** Data supplied follows **
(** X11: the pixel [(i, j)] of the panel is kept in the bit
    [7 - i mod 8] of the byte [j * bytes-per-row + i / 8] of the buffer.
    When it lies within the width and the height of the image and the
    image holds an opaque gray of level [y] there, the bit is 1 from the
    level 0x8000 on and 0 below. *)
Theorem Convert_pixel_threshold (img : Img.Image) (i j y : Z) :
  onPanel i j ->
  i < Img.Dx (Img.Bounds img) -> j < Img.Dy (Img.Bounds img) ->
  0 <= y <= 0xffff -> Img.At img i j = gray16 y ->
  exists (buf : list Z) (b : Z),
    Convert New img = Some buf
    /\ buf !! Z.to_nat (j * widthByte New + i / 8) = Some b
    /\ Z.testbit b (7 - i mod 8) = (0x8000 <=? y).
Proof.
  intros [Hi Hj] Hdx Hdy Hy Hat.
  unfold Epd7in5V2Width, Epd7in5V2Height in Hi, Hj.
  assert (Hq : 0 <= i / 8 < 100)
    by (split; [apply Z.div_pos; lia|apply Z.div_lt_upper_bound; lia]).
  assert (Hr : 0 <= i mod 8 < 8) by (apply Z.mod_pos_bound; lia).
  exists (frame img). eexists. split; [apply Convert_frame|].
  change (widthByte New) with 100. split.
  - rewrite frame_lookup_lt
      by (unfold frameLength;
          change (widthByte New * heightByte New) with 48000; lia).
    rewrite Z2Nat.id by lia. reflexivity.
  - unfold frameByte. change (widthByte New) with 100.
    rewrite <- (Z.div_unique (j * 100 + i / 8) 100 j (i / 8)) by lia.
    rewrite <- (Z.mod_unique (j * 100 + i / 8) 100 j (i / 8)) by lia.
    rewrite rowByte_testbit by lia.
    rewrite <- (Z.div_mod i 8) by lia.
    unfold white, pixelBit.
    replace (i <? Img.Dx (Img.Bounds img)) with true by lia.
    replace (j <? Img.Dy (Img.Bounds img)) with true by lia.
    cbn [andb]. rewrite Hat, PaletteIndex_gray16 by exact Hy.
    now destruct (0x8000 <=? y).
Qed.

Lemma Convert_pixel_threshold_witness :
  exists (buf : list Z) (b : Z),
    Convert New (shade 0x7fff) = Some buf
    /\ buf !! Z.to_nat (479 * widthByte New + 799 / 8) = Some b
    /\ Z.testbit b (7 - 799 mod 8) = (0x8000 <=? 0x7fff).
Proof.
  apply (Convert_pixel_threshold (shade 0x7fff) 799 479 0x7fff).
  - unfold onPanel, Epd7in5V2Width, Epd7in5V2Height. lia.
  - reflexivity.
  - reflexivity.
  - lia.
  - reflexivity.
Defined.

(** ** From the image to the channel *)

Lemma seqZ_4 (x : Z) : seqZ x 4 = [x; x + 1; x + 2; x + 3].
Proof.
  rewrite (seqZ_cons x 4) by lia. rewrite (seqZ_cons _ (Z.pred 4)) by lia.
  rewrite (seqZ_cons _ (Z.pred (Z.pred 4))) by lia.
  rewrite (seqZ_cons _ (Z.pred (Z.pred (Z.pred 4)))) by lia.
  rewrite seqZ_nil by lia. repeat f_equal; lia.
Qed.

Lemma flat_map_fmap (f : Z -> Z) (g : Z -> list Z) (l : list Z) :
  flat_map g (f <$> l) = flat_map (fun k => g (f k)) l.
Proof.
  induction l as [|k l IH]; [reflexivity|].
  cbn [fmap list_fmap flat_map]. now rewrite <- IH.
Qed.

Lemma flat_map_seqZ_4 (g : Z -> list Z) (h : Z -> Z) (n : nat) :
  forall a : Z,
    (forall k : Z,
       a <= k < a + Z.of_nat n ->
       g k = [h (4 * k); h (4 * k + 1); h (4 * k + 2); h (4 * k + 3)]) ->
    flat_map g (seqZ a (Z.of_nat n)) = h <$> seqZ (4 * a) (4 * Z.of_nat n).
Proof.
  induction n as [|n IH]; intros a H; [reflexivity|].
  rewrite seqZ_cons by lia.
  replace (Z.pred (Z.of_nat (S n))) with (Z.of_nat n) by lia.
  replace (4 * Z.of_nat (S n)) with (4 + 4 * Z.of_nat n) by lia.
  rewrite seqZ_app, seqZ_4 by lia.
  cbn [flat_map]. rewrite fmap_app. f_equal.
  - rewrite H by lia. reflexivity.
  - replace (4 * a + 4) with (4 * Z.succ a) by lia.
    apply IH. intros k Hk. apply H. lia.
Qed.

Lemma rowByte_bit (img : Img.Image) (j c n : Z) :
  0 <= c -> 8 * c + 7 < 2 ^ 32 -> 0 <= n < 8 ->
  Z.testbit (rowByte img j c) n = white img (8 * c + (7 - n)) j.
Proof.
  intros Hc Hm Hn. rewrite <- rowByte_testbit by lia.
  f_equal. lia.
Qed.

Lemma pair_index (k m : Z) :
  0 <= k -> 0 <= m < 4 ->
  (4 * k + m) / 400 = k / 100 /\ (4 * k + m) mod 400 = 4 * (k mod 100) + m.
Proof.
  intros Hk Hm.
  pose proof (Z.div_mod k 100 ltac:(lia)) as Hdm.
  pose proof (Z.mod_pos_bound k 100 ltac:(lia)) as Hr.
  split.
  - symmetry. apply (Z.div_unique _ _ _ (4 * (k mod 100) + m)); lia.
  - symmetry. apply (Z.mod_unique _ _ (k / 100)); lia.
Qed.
** End of Data supplied **
Lines from the entries that contain the string "Bounds" are what must be copied.

  i < Img.Dx (Img.Bounds img) -> j < Img.Dy (Img.Bounds img) ->
    replace (i <? Img.Dx (Img.Bounds img)) with true by lia.
    replace (j <? Img.Dy (Img.Bounds img)) with true by lia.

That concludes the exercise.